More money leads to more sophisticated operations and methods – think ransomware-as-a-service (RaaS) – and this leads not only to more sophisticated campaigns, but also to more attackers. With RaaS offered by highly sophisticated groups, less skilled people can take advantage of these services to launch attacks.
All of these cryptocurrency-fueled trends – including the greater sophistication of cybercriminals driven by massive profits, the promise of earnings, and the growing number of malicious actors who can launch attacks – have helped fuel the growing global problem of cybercriminals. ransomware.
Breaking the cryptographic link
US lawmakers, who this year have become more involved in the issue of ransomware as critical infrastructure – including energy systems as seen in the attack on Colonial Pipeline and food supply via the campaign as a processor JBS Meat World – also see the connection between ransomware and cryptocurrency.
In October, several senators and representatives sent a letter to the ministries of justice, state and homeland security urging them to address – among other things – the role of cryptocurrencies in the rise of ransomware attacks, noting the anonymity that digital currencies give attackers.
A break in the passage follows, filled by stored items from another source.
Lemma fetch_all `{ErrorText} n sent l :
  failed (write_http n).1 = false →
  fetch n sent l =
    if bool_decide (closing (arrives n) = eof) then mkEnd (sent ++ http_request) (mjoin l) 0
    else caught (sent ++ http_request) (mjoin l) (closing (arrives n)).
Proof.
  intros Hw. unfold fetch, write. rewrite Hw, print_response_spec by (unfold rounds; lia).
  by case_bool_decide.
Qed.

(** C38: the SOCKS 4 client against a SOCKS 4 server. With a user name as the command
    line can hold (no null character), whatever the pieces in which the network
    delivers: the server reads from the wire the command, the endpoint of the web site
    and the user name, and, after them, nothing but the HTTP request. When the server
    answers with status 5A, the program prints exactly the bytes that follow the eight
    of the reply, and returns 0; after an end other than that of the stream it
    prints the exception after them. With any other status it sends no HTTP request,
    prints the status (as a character) and returns 1; and when fewer than eight bytes
    arrive it reports how the stream ended. *)
Theorem socks_session `{ErrorText} h p octets port user n st octets' port' response :
  reaches n (Socks4.mkEndpoint (Socks4.v4 octets) port) →
  length octets = 4 → Forall octet octets → (0 <= port < 65536)%Z →
  Forall (λ c, to_octet c ≠ 0%Z) user →
  octet st → length octets' = 4 → Forall octet octets' → (0 <= port' < 65536)%Z →
  Socks4.server_reads (to_octet <$> request_bytes octets port user ++ http_request) =
    Some (Socks4.connect, Socks4.mkEndpoint (Socks4.v4 octets) port, to_octet <$> user, to_octet <$> http_request) ∧
  (all_of (arrives n) = (to_char <$> Socks4.server_writes st octets' port') ++ response →
   main [h; p; user] n =
     if (st =? 90)%Z then
       if bool_decide (closing (arrives n) = eof)
       then mkEnd (request_bytes octets port user ++ http_request) response 0
       else caught (request_bytes octets port user ++ http_request) response (closing (arrives n))
     else mkEnd (request_bytes octets port user)
            (lit "Connection failed." ++ [newline] ++ lit "status = 0x" ++ [to_char st]) 1) ∧
  (length (all_of (arrives n)) < 8 →
   main [h; p; user] n = caught (request_bytes octets port user) [] (closing (arrives n))).
Proof.
  intros Hn (a & b & c & d & ->)%Socks4.four Ho Hp Hu Hst (a' & b' & c' & d' & ->)%Socks4.four Ho' Hp'.
  assert (∀ q, 0 <= q < 65536 → octet (q / 256) ∧ octet (q mod 256))%Z as Hq.
  { intros q ?. unfold octet. pose proof (Z.mod_pos_bound q 256).
    split; [split; [apply Z.div_pos|apply Z.div_lt_upper_bound]|]; lia. }
  split_and!.
  - rewrite fmap_app. unfold request_bytes. rewrite octets_chars.
    2:{ repeat first [apply Forall_app; split|apply Forall_cons; split|apply Forall_nil];
        try (by apply Hq); try (cbv; lia); try done;
        [by repeat (apply Forall_cons in Ho as [? Ho])..|]. apply Forall_fmap, Forall_true. apply to_octet_range. }
    cbn [app Socks4.server_reads]. rewrite <-app_assoc. cbn [app].
    rewrite Socks4.split_null_app by (by apply Forall_fmap).
    pose proof (Z.div_mod port 256). replace (port / 256 * 256 + port mod 256)%Z with port by lia. done.
  - intros Ha. rewrite (main_reply h p [a; b; c; d] port user n Hn Hp).
    pose proof (read_full_spec 8 (pieces (arrives n)) (closing (arrives n))) as Hr.
    unfold all_of in Ha. rewrite Ha in Hr. rewrite length_app in Hr. cbn [Nat.leb length fmap list_fmap app
      Socks4.server_writes Nat.add] in Hr. destruct Hr as (l & -> & Hl). cbn in Hl.
    rewrite fetch_all, Hl, drop_0 by apply Hn. cbn -[to_octet to_char lit].
    unfold Socks4.success, put_status, Socks4.reply_read. cbn -[to_octet to_char lit].
    rewrite !to_octet_char by done. by destruct (st =? 90)%Z.
  - intros Hl. rewrite (main_reply h p [a; b; c; d] port user n Hn Hp).
    pose proof (read_full_spec 8 (pieces (arrives n)) (closing (arrives n))) as Hr. unfold all_of in Hl.
    rewrite (proj2 (Nat.leb_gt _ _)) in Hr by lia. by rewrite Hr.
Qed.
Lemma timeouts_inv_accept v ec : inv v → inv (handle_accept v ec).
Proof.
  intros Hi. unfold handle_accept.
  assert (∀ w, inv w → inv (mkServer (now w) (subscribers_ w) (sessions w) (S (next_session w)) (datagrams w)))
    as Hskip.
  { intros w Hw. split; cbn; [|apply Hw..]. intros i s Hs. destruct (inv_sessions _ Hw i s Hs) as [? Hok].
    split; [lia|]. destruct (is_open s); [by destruct Hok|done]. }
  destruct ec; [|by apply Hskip..]. set (n := next_session v).
  assert (sessions v !! n = None) as Hfresh.
  { destruct (sessions v !! n) as [s|] eqn:E; [|done]. apply (inv_sessions _ Hi) in E as [? _]. lia. }
  split; cbn.
  - intros i s [[<- <-]|[Hne Hs]]%lookup_insert_Some.
    + split; [lia|]. cbn. split; cbn; try done; [set_solver|exists (now v + 30)%Z; split; [done|lia]|].
      by rewrite drop_ge.
    + destruct (inv_sessions _ Hi i s Hs) as [? Hok]. split; [lia|].
      destruct (is_open s); [destruct Hok; split; try done; cbn; set_solver|].
      apply not_elem_of_union. split; [done|]. apply not_elem_of_singleton. congruence.
  - intros i [Hp|Hp]%elem_of_union.
    + destruct (decide (n = i)) as [<-|]; [rewrite lookup_insert_eq; eauto|].
      rewrite lookup_insert_ne by done. by apply inv_members.
    + apply elem_of_singleton in Hp as ->. rewrite lookup_insert_eq. eauto.
  - apply Hi.
Qed.

Lemma timeouts_inv_time v t :
  inv v → (now v <= t)%Z →
  inv (mkServer t (subscribers_ v) (sessions v) (next_session v) (datagrams v)).
Proof.
  intros Hi Ht. split; cbn; [|apply Hi..]. intros i s Hs. destruct (inv_sessions _ Hi i s Hs) as [? Hok].
  split; [done|]. destruct (is_open s); [|done]. destruct Hok as [? ? ? ? (d & ? & ?) ? ?].
  split; try done. exists d. cbn. split; [done|lia].
Qed.

Lemma timeouts_step_inv v o : inv v → step v o → ∃ v', o = Ret v' ∧ inv v'.
Proof.
  intros Hi Hs. destruct Hs as [v t Ht|v ec|v i s ec data Hs Hr Hn|v i s Hs Hw|v i s ec Hs Hw|v i s d Hs Hw].
  - eexists. split; [done|]. by apply timeouts_inv_time.
  - eexists. split; [done|]. by apply timeouts_inv_accept.
  - by eapply timeouts_inv_read.
  - eexists. split; [done|]. by apply timeouts_inv_wake.
  - by eapply timeouts_inv_write.
  - by eapply timeouts_inv_check.
Qed.

Lemma timeouts_reachable_inv t0 v : reachable t0 v → inv v.
Proof.
  induction 1 as [|v v' _ IH Hs].
  - split; cbn; [|set_solver|constructor]. intros i s Hs. by rewrite lookup_empty in Hs.
  - by destruct (timeouts_step_inv _ _ IH Hs) as (? & [= <-] & ?).
Qed.


(** What is broadcast are the messages the sessions get, in order, but for those that do
    not fit a datagram; and none is empty. *)
Lemma broadcast_spec t0 v limit :
  reachable t0 v →
  broadcast limit v = filter (λ m, (Z.of_nat (length m) <= limit)%Z) (datagrams v) ∧
  Forall (λ m, m ≠ []) (broadcast limit v).
Proof.
  intros Hr. pose proof (inv_datagrams _ (timeouts_reachable_inv _ _ Hr)) as Hne.
  assert (broadcast limit v = filter (λ m, (Z.of_nat (length m) <= limit)%Z) (datagrams v)) as E.
  { unfold broadcast. generalize (datagrams v) as l. induction l as [|m l IH]; [done|].
    rewrite bind_cons, filter_cons, IH. unfold udp_deliver. destruct (Z.leb_spec (Z.of_nat (length m)) limit).
    - by rewrite decide_True by lia.
    - by rewrite decide_False by lia. }
  split; [done|]. rewrite E. apply Forall_forall. intros m [_ Hm]%list_elem_of_filter.
  rewrite Forall_forall in Hne. by apply Hne.
Qed.

(** A client joins at time 100 and sends a line; the writer is woken. *)
Definition joined : server := handle_accept (server_new 100) success.

Definition spoken : server :=
  mkServer 100 {[0]}
    {[ 0 := mkSession true [] (Some 130%Z) [lit "hi" ++ [newline]] None true w_woken true true [] 0 ]}
    1 [lit "hi"].

Lemma spoken_state : reachable 100 spoken.
Proof.
  eapply reach_step; [eapply reach_step; [apply reach_new|apply (step_accept _ success)]|].
  replace (Ret spoken) with (handle_read joined 0 success (lit "hi" ++ [newline]))
    by (vm_compute; reflexivity).
  eapply step_read; [vm_compute; reflexivity|reflexivity|]. intros _. cbn. set_solver.
Qed.

(** The output deadline is not moved when a write completes. A session that has
    sent everything, whose client has been heard of 20 seconds ago, is closed by the
    watcher of its output. *)
Definition idle : tcp_session :=
  mkSession true [] (Some 140%Z) [] (Some 130%Z) true w_asleep true true [lit "hi" ++ [newline]] 0.

Definition quiet : server := mkServer 130 {[0]} {[ 0 := idle ]} 1 [lit "hi"].

Lemma reach_ret t0 v o v' : reachable t0 v → step v o → o = Ret v' → reachable t0 v'.
Proof. intros Hr Hs ->. by eapply reach_step. Qed.

Lemma idle_closed :
  reachable 100 quiet ∧ output_queue_ idle = [] ∧ output idle = w_asleep ∧
  ∃ v s, check_deadline quiet 0 output_side = Ret v ∧ sessions v !! 0 = Some s ∧ is_open s = false.
Proof.
  split_and!; [|done|done|by eexists _, _; split; [reflexivity|]; split; [apply lookup_insert_eq|]].
  set (at_ := λ t s, mkServer t {[0]} {[ 0 := s ]} 1 [lit "hi"]).
  set (busy := λ d, mkSession true [] (Some d) [lit "hi" ++ [newline]] (Some 130%Z) true w_writing true true [] 0).
  assert (∀ t s, sessions (at_ t s) !! 0 = Some s) as Hat by (intros; apply lookup_insert_eq).
  assert (reachable 100 (at_ 100 (busy 130)))%Z as H1.
  { eapply reach_ret; [exact spoken_state|eapply (step_wake _ 0); [apply lookup_insert_eq|done]|].
    vm_compute. reflexivity. }
  assert (reachable 100 (at_ 110 (busy 130)))%Z as H2 by (eapply reach_step; [exact H1|by apply step_time]).
  assert (reachable 100 (at_ 110 (busy 140)))%Z as H3.
  { eapply reach_ret; [exact H2|apply (step_read _ 0 _ success [newline] (Hat _ _)); [done|cbn; set_solver]|].
    vm_compute. reflexivity. }
  assert (reachable 100 (at_ 110 idle))%Z as H4.
  { eapply reach_ret; [exact H3|apply (step_write _ 0 _ success (Hat _ _)); done|]. vm_compute. reflexivity. }
  eapply reach_step; [exact H4|by apply step_time].
Qed.


End Timeouts.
It’s important that businesses understand this connection as well, Manky said. One key is prevention and protections – like backing up data – because once the ransomware is in a system, it forces many businesses with few other options to pay in cryptocurrency. The exchanges have safeguards in place, which has increased the cost for cybercriminals to attack the exchanges. Given the increasingly distributed nature of IT, it’s important that businesses view prevention and resiliency in the same way.
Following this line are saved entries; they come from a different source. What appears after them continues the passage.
Lemma inv_start_connect t0 eps c pre iter :
  stopped_ c = false → watch_op (ops c) = true → eps = pre ++ iter → tried (log c) = pre →
  (now c <= t0 + 60 * Z.of_nat (length pre))%Z → lines_ok c →
  read_op (ops c) = false → write_op (ops c) = false → beat_op (ops c) = None →
  inv t0 eps (start_connect c iter).
Proof.
  intros Hs Hw -> Ht Hn Hl Hrd Hwr Hb. destruct iter as [|e iter]; cbn [start_connect].
  { apply inv_stopped; [|done]. rewrite Ht. by apply prefix_app_r. }
  split; [|cbn; congruence|by apply lines_ok_say with (e := Trying e) in Hl].
  intros _. split; cbn; [done| |eauto|].
  - intros d [= <-]. lia.
  - split; [|done|done]. exists pre. cbn. split; [done|]. split; [by rewrite tried_app, Ht|].
    split; [lia|]. intros d [= <-]. lia.
Qed.

Lemma inv_connect t0 eps c iter ec :
  inv t0 eps c → connect_op (ops c) = Some iter →
  ∃ c', handle_connect (set_ops c (set_connect (ops c) None)) ec iter = Ret c' ∧ inv t0 eps c'.
Proof.
  intros Hi Hop. pose proof Hi as [Hr Hs Hl]. unfold handle_connect. cbn [stopped_ set_ops is_open].
  destruct (stopped_ c) eqn:Es.
  { eexists. split; [done|]. by apply (inv_ignored t0 eps c). }
  destruct (Hr eq_refl) as [Hw Hdue Hopen Hph]. rewrite Hop in Hph.
  destruct Hph as [(pre & Heps & Ht & Hn & Hd) Hne (Hrd & Hwr & Hb)]. destruct iter as [|e next]; [done|].
  assert (∀ c1, stopped_ c1 = false → ops c1 = set_connect (ops c) None → now c1 = now c →
            tried (log c1) = tried (log c) → lines_ok c1 → inv t0 eps (start_connect c1 next)) as Hnext.
  { intros c1 H1 H2 H3 H4 H5. apply (inv_start_connect t0 eps c1 (pre ++ [e]) next); rewrite ?H2; try done.
    - by rewrite Heps, <-app_assoc.
    - by rewrite H4, Ht.
    - rewrite H3, length_app. cbn. lia. }
  destruct (is_open c) eqn:Eo; cbn [negb].
  2: { eexists. split; [done|]. apply Hnext; cbn; try done.
       - by rewrite tried_app, app_nil_r.
       - by apply lines_ok_say with (e := ConnectTimedOut) in Hl. }
  destruct (failed ec).
  { eexists. split; [done|]. apply Hnext; cbn; try done.
    - by rewrite tried_app, app_nil_r.
    - by apply lines_ok_say with (e := ConnectError ec) in Hl. }
  eexists. split; [done|]. unfold start_write. cbn [start_read say stopped_ set_ops]. rewrite Es.
  split; [|cbn; congruence|by apply lines_ok_say with (e := Connected e) in Hl].
  intros _. split; cbn; [done|intros d [= <-]; lia|eauto|]. split; cbn; try done.
  - by left.
  - lia.
  - by intros d [= <-].
  - rewrite tried_app, Ht, Heps. cbn. rewrite app_nil_r. apply prefix_app. by exists next.
Qed.

(** The line that is taken out of the buffer. *)
Lemma lines_ok_take c line rest :
  lines_ok c → newline ∈ input_buffer_ c → break_line (input_buffer_ c) = (line, rest) →
  ∀ c', got c' = got c → input_buffer_ c' = rest →
    shown (log c') = shown (log c) ++ (if bool_decide (line = []) then [] else [line]) → lines_ok c'.
Proof.
  intros (ls & Hls & Hg & Hs) Hnl Hb c' Hg' Hb' Hl'. exists (ls ++ [line]). split_and!.
  - apply Forall_app. split; [done|]. constructor; [|done]. by eapply break_line_no_newline.
  - rewrite Hg', Hg, Hb'. unfold unlines. rewrite fmap_app, join_app. cbn. rewrite app_nil_r, <-!app_assoc.
    f_equal. by apply break_line_join.
  - rewrite Hl', Hs, filter_app. f_equal. rewrite filter_cons. case_bool_decide as E.
    + by rewrite decide_False by (by intros []).
    + by rewrite decide_True.
Qed.

Lemma lines_ok_fill c data : lines_ok c → lines_ok (fill_buffer c data).
Proof. intros (ls & ? & Hg & ?). exists ls. split_and!; [done| |done]. cbn. by rewrite Hg, <-app_assoc. Qed.

Lemma client_inv_read t0 eps c ec data :
  inv t0 eps c → read_op (ops c) = true → (ec = success → newline ∈ input_buffer_ c ++ data) →
  inv t0 eps (handle_read (set_ops (fill_buffer c data) (set_read (ops c) false)) ec).
Proof.
  intros Hi Hop Hnl. pose proof Hi as [Hr Hs Hl]. apply (lines_ok_fill c data) in Hl.
  unfold handle_read. cbn [stopped_ set_ops fill_buffer]. destruct (stopped_ c) eqn:Es.
  { by apply (inv_ignored t0 eps c). }
  destruct (failed ec) eqn:Ef.
  { apply inv_stopped.
    - cbn. rewrite tried_app, app_nil_r. by eapply inv_tried.
    - by apply lines_ok_say with (e := ReceiveError ec) in Hl. }
  destruct (Hr eq_refl) as [Hw Hdue Hopen Hph]. destruct (connect_op (ops c)) as [iter|] eqn:Ec.
  { destruct Hph as [_ _ [? _]]. congruence. }
  destruct Hph as [_ Hbeat Hheard _ Htried].
  assert (ec = success) as -> by (by destruct ec).
  unfold take_line. cbn [input_buffer_ set_ops fill_buffer].
  destruct (break_line (input_buffer_ c ++ data)) as [line rest] eqn:Eb.
  set (c1 := mkClient _ _ rest _ _ _ _ _ _). set (c2 := if bool_decide _ then _ else _).
  assert (log c2 = log c ++ (if bool_decide (line = []) then [] else [Received line])) as Hlog
    by (unfold c2; case_bool_decide; cbn; by rewrite ?app_nil_r).
  assert (stopped_ c2 = false ∧ ops c2 = set_read (ops c) false ∧ now c2 = now c ∧
          input_buffer_ c2 = rest ∧ got c2 = got c ++ data) as (H1 & H2 & H3 & H4 & H5)
    by (unfold c2; case_bool_decide; cbn; auto).
  split; cbn [start_read stopped_ ops].
  - intros _. split; cbn; rewrite ?H2, ?H3; cbn; [done|intros d [= <-]; lia|eauto|]. rewrite Ec.
    split; cbn; rewrite ?H2, ?H3; cbn; try done; [lia|by intros d [= <-]|].
    rewrite Hlog, tried_app. destruct (bool_decide _); cbn; by rewrite app_nil_r.
  - congruence.
  - apply (lines_ok_take (fill_buffer c data) line rest); cbn; try done; [by apply Hnl|].
    rewrite Hlog, shown_app. f_equal. by case_bool_decide.
Qed.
“If we don’t… it’s going to be very dark,” Manky said. “He will continue to fund these cybercriminals. Their pockets will widen. Their abilities will become more sophisticated. They have their own businesses and like any business as it grows they add more and more people, partners. In the 90s, it was one person. Then it was a handful of people. Now we see 50, 100 people with partners, maybe thousands in some of these organizations. It’s a big problem.